Since Intel released the Pentium CPU for PCs in 1993, the U.S.-based company has dominated the market without losing the top spot. Back then, Samsung was the No. 7 player in the world.
According to a recent report by Japan’s Nomura Securities, Samsung is forecast to chalk up US$15.1 billion (17.2 trillion won) in chip sales for the second quarter of the year in comparison with Intel’s US$14.4 billion.
The Korean company is also expected to outpace its American rival in its full-year forecast — US$63.6 billion to US$60.5.
The Japanese brokerage house said surging demand for DRAM and solid state drives has led to a price hike, adding that the memory chip market has outgrown the CPU market.
DRAMs are used widely in personal computers and solid state drives are emerging as the replacement of hard disk drives.
The Nomura report is not the first market watcher to predict that Samsung could pass Intel in chip sales during the April-June period.
Industry tracker IC Insights said in May that Samsung, the world’s largest memory chipmaker, is expected to generate sales of US$14.94 billion against Intel’s US$14.4 billion.
“If memory market prices continue to hold or increase through the second quarter and the balance of this year, Samsung could charge into the top spot and displace Intel, which has held the Number one ranking since 1993,” IC Insights said at the time.
In the same month, NH Investment and Securities also said Samsung is likely to defeat Intel in the second quarter thanks to the mounting demand for data centers and solid state drives.
If Samsung nudges past Intel in chip sales, it would be another milestone in the history of the company, which launched the company’s semiconductor business in 1983 despite strong opposition.

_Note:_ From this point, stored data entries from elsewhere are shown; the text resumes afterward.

Lemma add_watermark_alpha image watermark position transparency w r w' wm :
  heap w !! watermark = Some wm ->
  add_watermark image watermark position transparency w = (Ok r, w') ->
  exists target rgba alpha factor,
    rgba_object w watermark wm target rgba /\
    bands rgba !! 3%nat = Some alpha /\
    int_truediv transparency 255 = Ok factor /\
    heap w' !! target = Some (attenuated factor alpha rgba).
Proof.
  intros Hwm Hrun. unfold add_watermark in Hrun.
  apply bind_Ok in Hrun as (wm' & w1 & [Hwm' ->]%deref_Ok & Hrun).
  rewrite Hwm in Hwm'. injection Hwm' as <-.
  apply bind_Ok in Hrun as (target & w2 & Htarget & Hrun).
  assert (exists rgba, rgba_object w watermark wm target rgba /\
                       heap w2 !! target = Some rgba /\ mode rgba = "RGBA")
    as (rgba & Hobj & Hrgba & Hmode).
  { unfold rgba_object.
    destruct (String.eqb_spec (mode wm) "RGBA") as [Heq|Hne]; cbn [negb] in Htarget.
    - apply ret_Ok in Htarget as [-> ->]. exists wm. auto.
    - apply convert_Ok in Htarget as (im & bs & Him & Hbs & Halloc).
      rewrite Hwm in Him. injection Him as <-.
      exists (Image "RGBA" (width wm) (height wm) bs).
      split; [|split; [eapply allocated_lookup; eassumption|reflexivity]].
      split; [apply Halloc|]. eauto. }
  apply bind_Ok in Hrun as (a1 & w3 & Hsplit & Hrun).
  apply split_at_Ok in Hsplit as (im & alpha & Him & Halpha & Ha1).
  rewrite Hrgba in Him. injection Him as <-.
  apply bind_Ok in Hrun as (factor & w3' & [Hfactor ->]%lift_Ok & Hrun).
  apply bind_Ok in Hrun as (a2 & w4 & Henh & Hrun).
  apply Brightness_enhance_Ok in Henh as (im & Him & Ha2).
  rewrite (allocated_lookup _ _ _ _ Ha1) in Him. injection Him as <-.
  apply bind_Ok in Hrun as (u & w5 & Hput & Hrun).
  apply putalpha_Ok in Hput as (im & a & i & b & Him & Ha & Hi & Hb & ->).
  rewrite (allocated_other _ _ _ _ _ _ Ha2
             (allocated_other _ _ _ _ _ _ Ha1 Hrgba)) in Him.
  injection Him as <-.
  rewrite (allocated_lookup _ _ _ _ Ha2) in Ha. injection Ha as <-.
  unfold alpha_index in Hi. rewrite Hmode in Hi. cbn in Hi. injection Hi as <-.
  cbn in Hb. injection Hb as <-.
  exists target, rgba, alpha, factor.
  split; [exact Hobj|]. split; [exact Halpha|]. split; [exact Hfactor|].
  set (after := attenuated factor alpha rgba).
  match type of Hrun with
  | ?m ?w0 = _ =>
      assert (Hkeeps : keeps {[target := after]} m) by frames;
      pose proof (hoare_run _ _ _ _ _ _ _ Hkeeps
                    (proj2 (map_singleton_subseteq_l _ _ _)
                       (lookup_insert_eq _ _ _)) Hrun) as Hframed
  end.
  apply map_singleton_subseteq_l in Hframed. exact Hframed.
Qed.

(** The composite that [add_watermark] returns is a new RGB image. *)
Lemma add_watermark_result image watermark position transparency w r w' :
  add_watermark image watermark position transparency w = (Ok r, w') ->
  exists im, heap w' !! r = Some im /\ mode im = "RGB".
Proof.
  intros Hrun. unfold add_watermark in Hrun.
  do 10 (apply bind_Ok in Hrun as (? & ? & _ & Hrun)).
  apply convert_Ok in Hrun as (im & bs & _ & _ & Halloc).
  eexists. split; [eapply allocated_lookup; eassumption|reflexivity].
Qed.

End Alpha.
End Compositing.

Module Transparency.
Import Py PIL Watermarker Logic Frame Run Compositing.
Local Open Scope py_scope.

(** The alpha band of an RGBA image. *)
Definition alpha_band (im : image) : option band := bands im !! 3%nat.

(** The alpha sample [a] scaled by [transparency / 255]: the product
    [a * transparency / 255], cut down to an integer. *)
Definition scaled (transparency a : Z) : Z := (a * transparency) `div` 255.

(** What that scaling does to one 8-bit alpha sample [a]: the result
    stays in [0, a], does not exceed [transparency], is below
    [transparency] when [a] was not fully opaque, and is [a] itself at
    full transparency value 255. *)
Definition attenuation (transparency : Z) (a a' : Z) : Prop :=
  0 <= a' <= a /\ a' <= transparency /\
  (a < 255 -> 0 < transparency -> a' < transparency) /\
  (transparency = 255 -> a' = a).

Lemma scaled_attenuation transparency a :
  0 <= transparency <= 255 -> 0 <= a <= 255 ->
  attenuation transparency a (scaled transparency a).
Proof.
  intros Ht Ha. unfold attenuation, scaled.
  split; [split|split; [|split]].
  - apply Z.div_pos; nia.
  - apply Z.div_le_upper_bound; nia.
  - apply Z.div_le_upper_bound; nia.
  - intros Hlt Hpos. apply Z.div_lt_upper_bound; nia.
  - intros ->. apply Z.div_mul. lia.
Qed.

Samsung founder Lee Byung-chul made the bold decision and made big investments in chips, prompting worries that the move might end up shutting the company down.
Chairman Lee Kun-hee, Lee Byung-chul’s third son, took charge of the group in 1987 and made a big bet on semiconductors. Based on his deep knowledge of high-tech businesses, he spearheaded preemptive moves.
Under his leadership, Samsung saw its rankings steadily rise in the global chip industry from the seventh in 1993 to fourth in 2000 and second in 2006.
Thereafter, it took more than a decade for Samsung to exceed Intel if market trackers are right in their second quarter estimates.